→ Work to complete:
The answer should consist of each line from the data below that includes "computation".
Dataset content below:
(** * Reversible-reaction simulator: the kinetics model and its driver

    A shallow embedding of [reversible_reaction_simulator_with_custom_font.py].
    The script keeps two lists of species in the Streamlit session state, reads
    the equilibrium constant [K], the forward rate constant [kf] and the
    simulated time [time_end] from number widgets, and on "run" integrates the
    mass-action right-hand side [reaction_rate] over [np.linspace(0, time_end,
    1000)] with [scipy.integrate.odeint].

    Numbers are Python floats, that is IEEE 754 binary64.  They are modelled
    with the executable specification of binary floating point of the standard
    library ([SpecFloat], precision 53, exponent bound 1024): rounding to
    nearest even, signed zeros, infinities and NaN are all part of the model. *)

From Stdlib Require Import String ZArith List Bool Lia.
From Stdlib Require Import Floats.SpecFloat.
Import ListNotations.

Local Open Scope string_scope.
Local Open Scope list_scope.

(** ** Binary64 arithmetic *)

Module F64.

Definition prec : Z := 53.
Definition emax : Z := 1024.

Definition float : Type := spec_float.

Definition add : float -> float -> float := SFadd prec emax.
Definition sub : float -> float -> float := SFsub prec emax.
Definition mul : float -> float -> float := SFmul prec emax.
Definition div : float -> float -> float := SFdiv prec emax.
Definition opp : float -> float := SFopp.
(** * DiagTCM: the multi-symptom selection engine of [multi.py]

    A shallow embedding of [DiagnosticSystem] (file [multi.py]) and the
    properties of its public entry points.

    Modelling conventions.
    - A Python [set] of symptom names is a [gset string]; a Python [dict]
      from disease names to symptom sets is an association list in
      insertion order.
    - A Python [float] is the rational number ([Q]) it denotes.  Every
      floating-point operation of the scoring code is the exact operation
      followed by [rnd], rounding to the nearest double with ties to the
      even mantissa: [x + y] is [rnd (x + y)], a literal [0.4] is
      [rnd (4 # 10)], [float(k)] of an int is [rnd k], the true division
      of two ints is the rounded exact quotient.  The exponent range is
      taken unbounded (no overflow to infinity, no underflow to zero): the
      scores of a catalog that fits in memory stay far inside the range
      of a double.  Scores are compared with [Qltb], which respects [==].
      The match rates of [get_disease_match_scores], a quotient of two
      ints each, are kept as the exact quotient.
    - Exceptions are values of [exn]; a computation that may raise lives in
      [result], one that also draws from numpy's global generator lives in
      [rand].
    - What the Python runtime leaves open is a field of [PyRuntime]:
      the rounding [rnd] by its laws, the C library's [log2],
      [sys.maxsize], the order in which a set object is iterated and the
      order [numpy.argsort] gives to equal keys.
    - In CPython the order of iteration belongs to the set object, not to
      its value.  [set_order] therefore takes, next to the value, the
      object that is iterated ([set_object]: one for each expression of
      the program whose value is iterated); nothing relates the orders of
      two objects, so no statement can follow from "equal sets iterate
      alike" across them.
    - numpy's global generator is a state of type [G] with the four draws
      the program uses, class [NumpyRandom].  [np.random.choice] turns the
      list it is given into an array of fixed-width strings and returns
      [np.str_] items of it, which drops the NUL characters at the end of
      a name ([np_str]). *)

From Stdlib Require Import QArith Qpower Qround Qreduction Lqa.
From stdpp Require Import numbers strings.
From stdpp Require Import base decidable option list sorting sets gmap.


(** ** Exceptions and the error monad *)

Inductive exn : Type :=
| ValueError (msg : string)
| ZeroDivisionError
| IndexError
| KeyError (key : string)
| OverflowError.

Inductive result (A : Type) : Type :=
| Ok (a : A)
| Err (e : exn).
Arguments Ok {A} a.
Arguments Err {A} e.

#[global] Instance result_ret : MRet result := fun A a => Ok a.
#[global] Instance result_bind : MBind result := fun A B f m =>
  match m with
  | Ok a => f a
  | Err e => Err e
  end.

Definition is_Ok {A} (r : result A) : Prop := ∃ a, r = Ok a.

(** [l[i]] on a Python list, for [i >= 0]. *)
Definition py_index {A} (l : list A) (i : nat) : result A :=
  match l !! i with
  | Some x => Ok x
  | None => Err IndexError
  end.

(** ** numpy's global generator and the monad of code that draws from it *)

Class NumpyRandom (G : Type) : Type := {
  (** [np.random.random()]: a float in the half-open unit interval *)
  random_float : G → Q * G;
  random_float_range : ∀ g, (0 <= (random_float g).1 ∧ (random_float g).1 < 1)%Q;
  (** one index below [k] *)
  random_index : nat → G → nat * G;
  random_index_lt : ∀ k g, (0 < k)%nat → ((random_index k g).1 < k)%nat;
  (** [size] indices below [k], with replacement *)
  random_indices : nat → nat → G → list nat * G;
  random_indices_length : ∀ k size g, length (random_indices k size g).1 = size;
  random_indices_lt : ∀ k size g, (0 < k)%nat →
    Forall (fun i => (i < k)%nat) (random_indices k size g).1;
  (** a permutation of the indices below [k] *)
  random_permutation : nat → G → list nat * G;
  random_permutation_perm : ∀ k g, (random_permutation k g).1 ≡ₚ seq 0 k;
}.

Definition rand (G A : Type) : Type := G → result A * G.

#[global] Instance rand_ret {G} : MRet (rand G) := fun A a g => (Ok a, g).
#[global] Instance rand_bind {G} : MBind (rand G) := fun A B f m g =>
  match m g with
  | (Ok a, g') => f a g'
  | (Err e, g') => (Err e, g')
  end.

(** A computation that draws nothing. *)
Definition pure_result {G A} (r : result A) : rand G A := fun g => (r, g).

(** Loops: [for x in l] with an accumulator, and [for _ in range(k)]. *)
Fixpoint foldlM {M : Type → Type} `{!MBind M, !MRet M} {A S}
    (body : S → A → M S) (s : S) (l : list A) : M S :=
  match l with
  | [] => mret s
  | x :: l' => s' ← body s x; foldlM body s' l'
  end.

Fixpoint repeatM {M : Type → Type} `{!MBind M, !MRet M} {S}
    (k : nat) (body : S → M S) (s : S) : M S :=
  match k with
  | O => mret s
  | S k' => s' ← body s; repeatM k' body s'
  end.

(** ** Python numbers *)

Definition Qltb (x y : Q) : bool := negb (Qle_bool y x).

#[global] Instance Qeq_decision (x y : Q) : Decision (x == y)%Q := Qeq_dec x y.

(** [len(x)] as a float operand. *)
Definition Qnat (k : nat) : Q := inject_Z (Z.of_nat k).

(** An item of a numpy array of strings, [np.str_]: the string without
    the NUL characters at its end. *)
Fixpoint np_str (s : string) : string :=
  match s with
  | EmptyString => EmptyString
  | String c s' =>
      match np_str s' with
      | EmptyString => if Ascii.eqb c Ascii.zero then EmptyString else String c EmptyString
      | t => String c t
      end
  end.

(** The names numpy hands back as they are. *)
Definition nul_free (X : gset string) : Prop := ∀ s, s ∈ X → np_str s = s.
(** * A shallow embedding of the [git] package (git.go)

    The package is a thin layer over the [git] command line: it runs
    sub-commands, captures their text output and classifies it.  Go strings
    are byte sequences and are modelled by [string] (a list of [ascii]
    bytes); a Go slice of strings is a [list string], the nil slice being
    [[]]; a Go [map[string][]string] is a [gmap string (list string)]. *)

From Stdlib Require Import ZArith Ascii String.
From stdpp Require Import gmap strings list fin_maps.

Local Open Scope string_scope.

(** ** Bytes and strings *)

Definition byte_of (n : nat) : ascii := Ascii.ascii_of_nat n.

(** The bytes written ["\n"] and ["\t"] in Go source. *)
Definition NL : ascii := byte_of 10.
Definition TAB : ascii := byte_of 9.

(** [strings.Split(s, sep)] for a one-byte separator, the only way the
    package calls it ([strings.Split(v, "\n")]): the pieces between the
    occurrences of [sep], one more piece than there are occurrences. *)
Fixpoint Split (s : string) (sep : ascii) : list string :=
  match s with
  | EmptyString => [EmptyString]
  | String c s' =>
      if Ascii.eqb c sep then EmptyString :: Split s' sep
      else match Split s' sep with
           | [] => [String c EmptyString]
           | piece :: pieces => String c piece :: pieces
           end
  end.

(** ** Regular expressions

    The fragment of Go's [regexp] syntax that the three patterns of the
    package use.  Without flags [^] and [$] match at the two ends of the
    text only and [.] matches every character but a newline.  Repetition is
    only ever applied to a single-character matcher.  The patterns put
    ASCII literals around their repetitions, so matching byte by byte and
    matching rune by rune agree. *)

Inductive regex : Type :=
| Eps                                   (* the empty pattern *)
| Bol                                   (* ^ *)
| Eol                                   (* $ *)
| Chr (c : ascii)                       (* a literal character *)
| Class (p : ascii -> bool)             (* [...], \w, . *)
| StarC (p : ascii -> bool)             (* x*  (greedy) *)
| PlusC (p : ascii -> bool)             (* x+  (greedy) *)
| Seq (r1 r2 : regex)                   (* r1r2 *)
| Alt (r1 r2 : regex)                   (* r1|r2, r1 preferred *)
| Group (n : nat) (r : regex).          (* the n-th parenthesis *)

(** A pattern written as a sequence of pieces. *)
Definition cat (rs : list regex) : regex := foldr Seq Eps rs.

(** A run of literal characters. *)
Definition Lit (s : string) : regex := cat (map Chr (list_ascii_of_string s)).

Definition one_of (set : string) (c : ascii) : bool :=
  existsb (Ascii.eqb c) (list_ascii_of_string set).

(** [.] *)
Definition dot (c : ascii) : bool := negb (Ascii.eqb c NL).

(** [\w], that is [[0-9A-Za-z_]] *)
Definition word (c : ascii) : bool :=
  let n := Ascii.nat_of_ascii c in
  (Nat.leb 48 n && Nat.leb n 57) || (Nat.leb 65 n && Nat.leb n 90)
  || (Nat.leb 97 n && Nat.leb n 122) || Nat.eqb n 95.

Definition space (c : ascii) : bool := Ascii.eqb c " ".

Fixpoint ngroups (r : regex) : nat :=
  match r with
  | Seq r1 r2 | Alt r1 r2 => ngroups r1 `max` ngroups r2
  | Group n r => n `max` ngroups r
  | _ => 0
  end.

(** Submatches found so far: group number and captured text, the latest
    binding of a group first. *)
Definition captures : Type := list (nat * string).

Fixpoint capture (cs : captures) (n : nat) : string :=
  match cs with
  | [] => EmptyString
  | (i, s) :: cs' => if Nat.eqb i n then s else capture cs' n
  end.

(** The part of [s] that was consumed when [rest] is what remains of it. *)
Definition consumed (s rest : string) : string :=
  substring 0 (String.length s - String.length rest) s.

Section Matcher.
Context {R : Type}.

(** Greedy repetition: the longest run first, giving characters back
    one at a time while what follows fails. *)
Fixpoint star_match (p : ascii -> bool) (s : string)
    (k : string -> option R) : option R :=
  match s with
  | String c s' =>
      if p c then
        match star_match p s' k with
        | Some r => Some r
        | None => k s
        end
      else k s
  | EmptyString => k s
  end.
End Matcher.

(** A backtracking matcher in continuation-passing style.  Go's [regexp]
    returns, among the leftmost matches, the one a backtracking search
    finds first, which is what trying the alternatives in this order
    computes.  [s] is what remains of [text] to be matched, so the matcher
    stands at the start of the text when both have the same length. *)
Fixpoint rmatch (r : regex) (text s : string) (cs : captures)
    (k : string -> captures -> option captures) : option captures :=
  match r with
  | Eps => k s cs
  | Bol => if Nat.eqb (String.length s) (String.length text) then k s cs else None
  | Eol => match s with EmptyString => k s cs | _ => None end
  | Chr c =>
      match s with
      | String c' s' => if Ascii.eqb c' c then k s' cs else None
      | EmptyString => None
      end
  | Class p =>
      match s with
      | String c' s' => if p c' then k s' cs else None
      | EmptyString => None
      end
  | StarC p => star_match p s (fun s' => k s' cs)
  | PlusC p =>
      match s with
      | String c' s' => if p c' then star_match p s' (fun s'' => k s'' cs) else None
      | EmptyString => None
      end
  | Seq r1 r2 => rmatch r1 text s cs (fun s1 cs1 => rmatch r2 text s1 cs1 k)
  | Alt r1 r2 =>
      match rmatch r1 text s cs k with
      | Some res => Some res
      | None => rmatch r2 text s cs k
      end
  | Group n r1 =>
      rmatch r1 text s cs (fun s1 cs1 => k s1 ((n, consumed s s1) :: cs1))
  end.

(** The leftmost match: every start offset in turn, [s] being the text
    from that offset on. *)
Fixpoint search (re : regex) (text s : string) : option captures :=
  match rmatch (Group 0 re) text s [] (fun _ cs => Some cs) with
  | Some cs => Some cs
  | None =>
      match s with
      | EmptyString => None
      | String _ s' => search re text s'
      end
  end.

(** [re.FindStringSubmatch(s)]: the whole match followed by the text of
    each group, or the nil slice when [re] does not match. *)
Definition FindStringSubmatch (re : regex) (s : string) : list string :=
  match search re s s with
  | Some cs => map (capture cs) (seq 0 (S (ngroups re)))
  | None => []
  end.
(** The calls of the first loop, read off the old servers. *)
Lemma calls_removeStep new (l : list (string * Config.ServerConfig)) :
  ∀ w : Watcher M,
    calls (foldl (removeStep new) w l)
    = (calls w
       ++ (CallStop <$> filter (fun k => new !! k = None) l.*1))%list
    ∧ lastConfig (foldl (removeStep new) w l) = lastConfig w.
Proof.
  induction l as [|[k v] l IH]; intros w; cbn [foldl fmap list_fmap fst].
  - by rewrite filter_nil, app_nil_r.
  - destruct (IH (removeStep new w (k, v))) as [-> ->].
    unfold removeStep. cbn [fst].
    destruct (new !! k) eqn:E.
    + by rewrite filter_cons_False by (by rewrite E).
    + rewrite filter_cons_True by done. cbn. by rewrite <- app_assoc.
Qed.

(** The call, if any, that the second loop makes for an entry. *)
Lemma calls_addOrUpdateStep old (l : list (string * Config.ServerConfig)) :
  ∀ w : Watcher M,
    calls (foldl (addOrUpdateStep old) w l)
    = (calls w
       ++ ((fun kv : string * Config.ServerConfig =>
              match old !! kv.1 with
              | None => CallStart kv.1 kv.2
              | Some _ => CallReload kv.1 kv.2
              end)
             <$> filter (fun kv => needsCall old kv = true) l))%list.
Proof.
  induction l as [|[k v] l IH]; intros w; cbn [foldl].
  - by rewrite filter_nil, app_nil_r.
  - rewrite IH. unfold addOrUpdateStep. cbn [fst snd].
    destruct (old !! k) as [o|] eqn:E.
    + destruct (configEqual o v) eqn:Eq.
      * rewrite filter_cons_False; [done|].
        unfold needsCall. cbn. by rewrite E, Eq.
      * rewrite filter_cons_True by (unfold needsCall; cbn; by rewrite E, Eq).
        cbn. rewrite E. by rewrite <- app_assoc.
    + rewrite filter_cons_True by (unfold needsCall; cbn; by rewrite E).
      cbn. rewrite E. by rewrite <- app_assoc.
Qed.
(** [read_input_file] (lines 71-121). The loop visits [lines[1:stop]] with
    [stop = min(len(lines), num_paintings + 1)]. *)
Definition read_input_file (content : string)
    : option (gmap Z Painting) * list message :=
  let lines := Py.split_sep Py.LF (Py.strip content) in
  match lines with
  | [] => (None, [InputEmptyError])
  | first :: rest =>
      match Py.int (Py.strip first) with
      | None => (None, [InputFormatError])
      | Some num_paintings =>
          let stop := Z.min (Z.of_nat (length lines)) (num_paintings + 1) in
          let '(paintings, warnings) :=
            input_lines 1 (take (Z.to_nat (stop - 1)) rest) ∅ [] in
          if decide (Z.of_nat (size paintings) ≠ num_paintings)
          then (Some paintings,
                warnings ++ [InputCountWarning num_paintings (size paintings)])
          else (Some paintings, warnings)
      end
  end.

(** [compute_frameglass_tags] (lines 123-136). *)
Definition compute_frameglass_tags (frame : Frame)
    (paintings : gmap Z Painting) : gset string :=
  let '(painting_id1, painting_id2) := frame in
  match painting_id2 with
  | None =>
      match paintings !! painting_id1 with
      | None => ∅
      | Some p1 => list_to_set (p_tags p1)
      end
  | Some painting_id2 =>
      match paintings !! painting_id1, paintings !! painting_id2 with
      | Some p1, Some p2 =>
          let tags1 : gset string := list_to_set (p_tags p1) in
          let tags2 : gset string := list_to_set (p_tags p2) in
          tags1 ∪ tags2
      | _, _ => ∅
      end
  end.

(** [compute_transition_score] (lines 138-143). *)
Definition compute_transition_score (tags1 tags2 : gset string) : Z :=
  let common_tags := tags1 ∩ tags2 in
  let only_in_tags1 := tags1 ∖ tags2 in
  let only_in_tags2 := tags2 ∖ tags1 in
  Z.min (Z.min (Z.of_nat (size common_tags)) (Z.of_nat (size only_in_tags1)))
    (Z.of_nat (size only_in_tags2)).

(** One iteration of the second loop of [compute_global_score]
    (lines 157-158); a subscript out of range gives [None]. *)
Definition add_transition (frameglass_tags : list (gset string))
    (total_score : option Z) (i : nat) : option Z :=
  total ← total_score;
  tags1 ← frameglass_tags !! i;
  tags2 ← frameglass_tags !! (i + 1)%nat;
  Some (total + compute_transition_score tags1 tags2).

(** [compute_global_score] (lines 145-160); its result type is
    [Optional[int]]. *)
Definition compute_global_score (frames : Frames)
    (paintings : gmap Z Painting) : option Z :=
  if (length frames <? 2)%nat then Some 0
  else
    let frameglass_tags :=
      foldl (λ acc frame, acc ++ [compute_frameglass_tags frame paintings])
        [] frames in
    foldl (add_transition frameglass_tags) (Some 0)
      (seq 0 (length frameglass_tags - 1)).

(** [check_files] from the point where both texts are decoded
    (lines 231-273). *)
Definition check_files (input_content output_content : string) : response :=
  let '(frames, output_warnings) := read_and_verify_output output_content in
  match frames with
  | None => ValidationFailure "Output file validation failed." output_warnings
  | Some frames =>
      let '(paintings, input_warnings) := read_input_file input_content in
      match paintings with
      | None =>
          ValidationFailure "Input file validation failed." input_warnings
      | Some paintings =>
          match compute_global_score frames paintings with
          | None => ScoreFailure
          | Some global_score =>
              let all_warnings := output_warnings ++ input_warnings in
              Success (length frames) (size paintings) global_score
                all_warnings
          end
      end
  end.

End Check.

(** ** [api/index.py], core logic functions *)

Module Index.

(** The loop [for part in parts] (lines 154-158): each token is converted
    with [int], looked up in [used_ids] and added to it. *)
Fixpoint register_parts (parts : list string) (used_ids : gset Z)
    : parts_outcome :=
  match parts with
  | [] => PartsDone used_ids
  | part :: parts' =>
      match Py.int part with
      | None => PartsValueError used_ids
      | Some painting_id =>
          if decide (painting_id ∈ used_ids) then PartsDuplicate painting_id
          else register_parts parts' ({[painting_id]} ∪ used_ids)
      end
  end.

(** [len(parts) == 2 and parts[0] == parts[1]] (line 151). *)
Definition same_frame_duplicate (parts : list string) : option string :=
  match parts with
  | [p0; p1] => if String.eqb p0 p1 then Some p0 else None
  | _ => None
  end.

(** The handler [except ValueError] (lines 167-168). *)
Definition skip_invalid_line (line_number : nat) (line : string)
    (frames : Frames) (used_ids : gset Z) (warnings : list message)
    : output_state :=
  mkOutputState frames used_ids
    (warnings ++ [InvalidLineWarning line_number line]).

(** One iteration of the loop of [read_and_verify_output] (lines 143-168),
    on [lines[i]]; the left injection is the message of an early return. *)
Definition output_line (i : nat) (raw : string) (st : output_state)
    : message + output_state :=
  let line := Py.strip raw in
  if Py.is_empty line then inr st
  else
    let line_number := (i + 1)%nat in
    let parts := Py.split line in
    match same_frame_duplicate parts with
    | Some p0 => inl (DuplicateInSameFrameError line_number p0)
    | None =>
        match register_parts parts (st_used_ids st) with
        | PartsDuplicate painting_id =>
            inl (DuplicateAcrossFramesError line_number painting_id)
        | PartsValueError used_ids =>
            inr (skip_invalid_line line_number line
                   (st_frames st) used_ids (st_warnings st))
        | PartsDone used_ids =>
            match parts with
            | [p0] =>
                match Py.int p0 with
                | Some id0 =>
                    inr (mkOutputState (st_frames st ++ [(id0, None)])
                           used_ids (st_warnings st))
                | None =>
                    inr (skip_invalid_line line_number line
                           (st_frames st) used_ids (st_warnings st))
                end
            | [p0; p1] =>
                match Py.int p0, Py.int p1 with
                | Some id0, Some id1 =>
                    inr (mkOutputState (st_frames st ++ [(id0, Some id1)])
                           used_ids (st_warnings st))
                | _, _ =>
                    inr (skip_invalid_line line_number line
                           (st_frames st) used_ids (st_warnings st))
                end
            | _ =>
                inr (mkOutputState (st_frames st) used_ids
                       (st_warnings st ++ [InvalidPartsWarning line_number]))
            end
        end
    end.

(** [for i in range(i, len(lines))] over the lines [rest = lines[i:]]. *)
Fixpoint output_lines (i : nat) (rest : list string) (st : output_state)
    : message + output_state :=
  match rest with
  | [] => inr st
  | raw :: rest' =>
      match output_line i raw st with
      | inl e => inl e
      | inr st' => output_lines (S i) rest' st'
      end
  end.

(** [read_and_verify_output] (lines 126-173). *)
Definition read_and_verify_output (content : string)
    : option Frames * list message :=
  match Py.split_sep Py.LF (Py.strip content) with
  | [] => (None, [OutputEmptyError])
  | first :: rest =>
      match Py.int (Py.strip first) with
      | None => (None, [OutputFormatError])
      | Some declared_frames =>
          match output_lines 1 rest (mkOutputState [] ∅ []) with
          | inl e => (None, [e])
          | inr st =>
              if decide (declared_frames ≠ Z.of_nat (length (st_frames st)))
              then (None, [CountMismatchError declared_frames
                             (length (st_frames st))])
              else (Some (st_frames st), st_warnings st)
          end
      end
  end.

(** The body of the loop of [read_input_file] (lines 190-220) on
    [lines[i]], up to the update of [paintings] and [warnings]. *)
Definition input_line (i : nat) (raw : string) : input_outcome :=
  let line := Py.strip raw in
  if Py.is_empty line then LineBlank
  else
    let parts := Py.split line in
    match parts with
    | orientation :: part1 :: _ =>
        if bool_decide (orientation ∈ ["L"; "P"]%string) then
          match Py.int part1 with
          | Some num_tags =>
              if Z.of_nat (length parts) <? 2 + num_tags then
                LineWarning (NotEnoughTagsWarning (i + 1) num_tags
                               (Z.of_nat (length parts) - 2))
              else
                let tags := Py.slice parts 2 (2 + num_tags) in
                let painting_id := Z.of_nat i - 1 in
                LineParsed (mkPainting painting_id orientation tags)
          | None => LineWarning (InvalidTagCountWarning (i + 1))
          end
        else LineWarning (InvalidOrientationWarning orientation (i + 1))
    | _ => LineWarning (InputInvalidLineWarning (i + 1))
    end.

(** [for i in range(i, stop)] over the lines [rest = lines[i:stop]]. *)
Fixpoint input_lines (i : nat) (rest : list string)
    (paintings : gmap Z Painting) (warnings : list message)
    : gmap Z Painting * list message :=
  match rest with
  | [] => (paintings, warnings)
  | raw :: rest' =>
      match input_line i raw with
      | LineBlank => input_lines (S i) rest' paintings warnings
      | LineWarning w => input_lines (S i) rest' paintings (warnings ++ [w])
      | LineParsed p =>
          input_lines (S i) rest' (<[p_id p := p]> paintings) warnings
      end
  end.

(** [read_input_file] (lines 175-225). The loop visits [lines[1:stop]] with
    [stop = min(len(lines), num_paintings + 1)]. *)
Definition read_input_file (content : string)
    : option (gmap Z Painting) * list message :=
  let lines := Py.split_sep Py.LF (Py.strip content) in
  match lines with
  | [] => (None, [InputEmptyError])
  | first :: rest =>
      match Py.int (Py.strip first) with
      | None => (None, [InputFormatError])
      | Some num_paintings =>
          let stop := Z.min (Z.of_nat (length lines)) (num_paintings + 1) in
          let '(paintings, warnings) :=
            input_lines 1 (take (Z.to_nat (stop - 1)) rest) ∅ [] in
          if decide (Z.of_nat (size paintings) ≠ num_paintings)
          then (Some paintings,
                warnings ++ [InputCountWarning num_paintings (size paintings)])
          else (Some paintings, warnings)
      end
  end.

(** [compute_frameglass_tags] (lines 227-240). *)
Definition compute_frameglass_tags (frame : Frame)
    (paintings : gmap Z Painting) : gset string :=
  let '(painting_id1, painting_id2) := frame in
  match painting_id2 with
  | None =>
      match paintings !! painting_id1 with
      | None => ∅
      | Some p1 => list_to_set (p_tags p1)
      end
  | Some painting_id2 =>
      match paintings !! painting_id1, paintings !! painting_id2 with
      | Some p1, Some p2 =>
          let tags1 : gset string := list_to_set (p_tags p1) in
          let tags2 : gset string := list_to_set (p_tags p2) in
          tags1 ∪ tags2
      | _, _ => ∅
      end
  end.

(** [compute_transition_score] (lines 242-247). *)
Definition compute_transition_score (tags1 tags2 : gset string) : Z :=
  let common_tags := tags1 ∩ tags2 in
  let only_in_tags1 := tags1 ∖ tags2 in
  let only_in_tags2 := tags2 ∖ tags1 in
  Z.min (Z.min (Z.of_nat (size common_tags)) (Z.of_nat (size only_in_tags1)))
    (Z.of_nat (size only_in_tags2)).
End of Dataset content.
→ Answer to the exercise:
    - Exceptions are values of [exn]; a computation that may raise lives in
(** A computation that draws nothing. *)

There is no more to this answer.